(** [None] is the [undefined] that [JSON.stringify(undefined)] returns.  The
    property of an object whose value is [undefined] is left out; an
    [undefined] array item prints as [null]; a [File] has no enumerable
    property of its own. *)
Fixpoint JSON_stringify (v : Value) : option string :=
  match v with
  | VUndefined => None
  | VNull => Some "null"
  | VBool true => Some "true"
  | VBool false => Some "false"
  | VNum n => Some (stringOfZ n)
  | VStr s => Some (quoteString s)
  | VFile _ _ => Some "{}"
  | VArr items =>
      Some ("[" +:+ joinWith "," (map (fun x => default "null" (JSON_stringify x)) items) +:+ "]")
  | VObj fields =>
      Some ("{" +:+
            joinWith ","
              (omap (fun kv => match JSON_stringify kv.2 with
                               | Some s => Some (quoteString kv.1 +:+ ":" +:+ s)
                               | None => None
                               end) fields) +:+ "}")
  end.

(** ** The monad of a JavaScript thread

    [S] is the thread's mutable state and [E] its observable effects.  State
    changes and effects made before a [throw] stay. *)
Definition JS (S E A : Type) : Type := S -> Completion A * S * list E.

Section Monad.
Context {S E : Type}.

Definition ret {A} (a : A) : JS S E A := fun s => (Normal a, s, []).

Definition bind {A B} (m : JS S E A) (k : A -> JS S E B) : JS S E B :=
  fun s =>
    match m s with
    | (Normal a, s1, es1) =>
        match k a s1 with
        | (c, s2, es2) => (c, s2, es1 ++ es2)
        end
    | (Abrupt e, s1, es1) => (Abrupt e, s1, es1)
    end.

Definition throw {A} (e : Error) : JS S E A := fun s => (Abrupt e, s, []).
⁂
--- What this task involves ---
Within the listing above, extract exactly the lines from the line with "changes and effects" to the line with "match k a s1 with", the two named lines included, and no others.

--- Result of the task ---
    changes and effects made before a [throw] stay. *)
Definition JS (S E A : Type) : Type := S -> Completion A * S * list E.

Section Monad.
Context {S E : Type}.

Definition ret {A} (a : A) : JS S E A := fun s => (Normal a, s, []).

Definition bind {A B} (m : JS S E A) (k : A -> JS S E B) : JS S E B :=
  fun s =>
    match m s with
    | (Normal a, s1, es1) =>
        match k a s1 with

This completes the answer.